Home | Contact Us | FAQ | Search & Site Map | Link to Us
Sign In | Join | Other 45 Sites in Network
Home
Discussion Groups
Database Servers
DB2InformixIngresMS SQLOraclePervasive.SQLPostgreSQLProgressSybase
Desktop Databases
FileMakerFoxProMS AccessParadox
General
General DB TopicsDatabase Theory
Related Topics
Java Development.NET DevelopmentVB DevelopmentMore Topics ...

Database Forum / FoxPro / General FoxPro Topics / July 2008

Tip: Looking for answers? Try searching our database.

Confusing performance difference

Thread view: 
Enable EMail Alerts  Start New Thread
Thread rating: 
Tim Witort - 10 Jul 2008 17:37 GMT
VFP8 SP1 on XP Pro SP2

I have some code that was running a bit slowly:

 SELECT DISTINCT colToFix ;
 INTO ARRAY colArray ;
 FROM myTbl

 SELECT myTbl
 FOR EACH curVal IN colArray
   lcNewVal = ThisForm.Standardize(curVal)

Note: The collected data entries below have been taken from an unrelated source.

(** The fields of the estimate, in terms of the steps that compute them. *)
Lemma estimate_from_perimeter_fields segs wrs c vt conf p fp :
  let e := estimate_from_perimeter radians cos sqrt segs wrs c vt conf (p, fp) in
  let ps := _process_roof_segments_improved radians cos sqrt segs c p in
  let ec := _calculate_eave_length_improved vt ps p fp in
  let w := _calculate_dynamic_waste_factor vt (snd ec) (List.length ps) in
  let tg := gutter_totals (fst ec) p w in
  eave_length_ft e = Py.round_digits (snd tg) 2 /\
  total_gutter_ft e = fst tg /\
  waste_factor e = w /\
  roof_type e = vt /\
  confidence e = conf /\
  warnings e = _generate_warnings_improved vt (fst tg) (fst ec) ps wrs p /\
  estimated_range e = estimated_range_of (fst tg) (snd ec) /\
  downspouts_estimate e = _estimate_downspouts_improved vt (fst ec) ps /\
  complexity_factor e = snd ec /\
  perimeter_m e = p /\
  building_footprint_m2 e = fp.
Proof.
  cbv zeta. unfold estimate_from_perimeter.
  destruct (_calculate_eave_length_improved vt
              (_process_roof_segments_improved radians cos sqrt segs c p) p fp)
    as [total_eave_m cf].
  cbn [fst snd].
  destruct (gutter_totals total_eave_m p
              (_calculate_dynamic_waste_factor vt cf
                 (List.length (_process_roof_segments_improved radians cos
                                 sqrt segs c p)))) as [tgf elf].
  cbn. repeat split.
Qed.

End PipelineFacts.

(** ** Waste factor and the final guard *)

Lemma dynamic_waste_factor_bounds (rt : string) (cf : Q) (n : nat) :
  0.01 <= _calculate_dynamic_waste_factor rt cf n <= 0.06.
Proof.
  unfold _calculate_dynamic_waste_factor.
  set (t := _ + _ + _ + _).
  unfold Py.min, Py.max.
  destruct (ltb_spec 0.01 t) as [H1 | H1].
  - destruct (ltb_spec t 0.06) as [H2 | H2].
    + split; now apply Qlt_le_weak.
    + split; q_le.
  - destruct (ltb_spec 0.01 0.06) as [H2 | H2].
    + split; q_le.
    + split; q_le.
Qed.

Lemma gutter_totals_bound (eave p w : Q) :
  0 < p -> 0 <= w ->
  (fst (gutter_totals eave p w) <= Qceiling (p * 3.28084 * 1.3 * (1 + w)))%Z.
Proof.
  intros Hp Hw. unfold gutter_totals.
  apply ltb_lt in Hp as Hpb. rewrite Hpb.
  assert (Hpf : 0 < p * 3.28084) by lra.
  set (pf := p * 3.28084) in *.
  destruct (ltb_spec (pf * 1.3) (inject_Z (Py.ceil (eave * 3.28084 * (1 + w)))))
    as [Hc | Hc]; cbn [fst].
  - apply Qceiling_resp_le.
    apply Qmult_le_compat_r; lra.
  - apply le_ceiling.
    apply Qnot_lt_le in Hc.
    apply Qle_trans with (pf * 1.3); [exact Hc|].
    rewrite <- (Qmult_1_r (pf * 1.3)) at 1.
    apply Qmult_le_l; lra.
Qed.

(** C2.  With a positive perimeter, the preliminary total is the ceiling of
    the eave length in feet with waste; when it exceeds 1.3 times the
    perimeter in feet, the total and the eave length are recomputed from
    0.9 times the perimeter; and the total returned by the pipeline never
    exceeds the ceiling of 1.3 times the perimeter in feet with waste. *)
Theorem total_gutter_guard :
  (forall (rt : string) (cf : Q) (n : nat) (total_eave_m p : Q),
     0 < p ->
     let w := _calculate_dynamic_waste_factor rt cf n in
     let perimeter_ft := p * 3.28084 in
     let eave_ft := total_eave_m * 3.28084 in
     let preliminary := Qceiling (eave_ft * (1 + w)) in
     let r := gutter_totals total_eave_m p w in
     (perimeter_ft * 1.3 < inject_Z preliminary ->
        r = (Qceiling (perimeter_ft * 0.9 * (1 + w)), perimeter_ft * 0.9)) /\
     (~ perimeter_ft * 1.3 < inject_Z preliminary -> r = (preliminary, eave_ft)) /\
     (fst r <= Qceiling (perimeter_ft * 1.3 * (1 + w)))%Z) /\
  (forall (radians cos sqrt : Q -> Q) (bd : BuildingData)
          (rc : RoofClassification) (e : GutterEstimate),
     estimate_gutter_feet radians cos sqrt bd rc = inr e ->
     0 < perimeter_m e ->
     (total_gutter_ft e
      <= Qceiling (perimeter_m e * 3.28084 * 1.3 * (1 + waste_factor e)))%Z).
Proof.
  split.
  - intros rt cf n total_eave_m p Hp w perimeter_ft eave_ft preliminary r.
    assert (Hw : 0 <= w).
    { apply Qle_trans with 0.01; [q_le|]. apply dynamic_waste_factor_bounds. }
    repeat split.
    + intros H. subst r. unfold gutter_totals.
      apply ltb_lt in Hp. rewrite Hp. apply ltb_lt in H.
      fold perimeter_ft. fold eave_ft. unfold Py.ceil. fold preliminary.
      now rewrite H.
    + intros H. subst r. unfold gutter_totals.
      apply ltb_lt in Hp. rewrite Hp.
      fold perimeter_ft. fold eave_ft. unfold Py.ceil. fold preliminary.
      destruct (ltb_spec (perimeter_ft * 1.3) (inject_Z preliminary));
        [tauto | reflexivity].
    + apply gutter_totals_bound; assumption.
  - intros radians cos sqrt bd rc e He Hp.
    apply estimate_gutter_feet_returns in He as ([p fp] & _ & ->).
    pose proof (estimate_from_perimeter_fields radians cos sqrt
                  (roofSegmentStats bd) (wholeRoofStats bd) (center bd)
                  (_validate_roof_type (Py.get (rc_roof_type rc) "unknown")
                     (roofSegmentStats bd) (center bd))
                  (Py.get (rc_confidence rc) 0.0) p fp) as F.
    cbv zeta in F.
    destruct F as (_ & Ft & Fw & _ & _ & _ & _ & _ & _ & Fp & _).
    rewrite Fp in Hp |- *. rewrite Ft, Fw.
    apply gutter_totals_bound; [exact Hp|].
    apply Qle_trans with 0.01; [q_le|]. apply dynamic_waste_factor_bounds.
Qed.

   REPLACE colToFix WITH lcNewVal FOR colToFix = curVal
 ENDFOR

There is an index on the ColToFix column.  myTbl is a
free table.

Standardize is a method that makes sure the passed in
value follows certain formatting rules.

On a table with 50K records, this was taking almost 2
minutes.  There are about 10 distinct values in the
column in question.  All of the execution time was
happening in the 10 calls to REPLACE - some of them
taking over 20 seconds!  With such a small table and
indexed on the column in question, I would think
each REPLACE would take no more than a second.  I've
tested on many, many tables of the same size with the
same result, so it's not a corruption issue.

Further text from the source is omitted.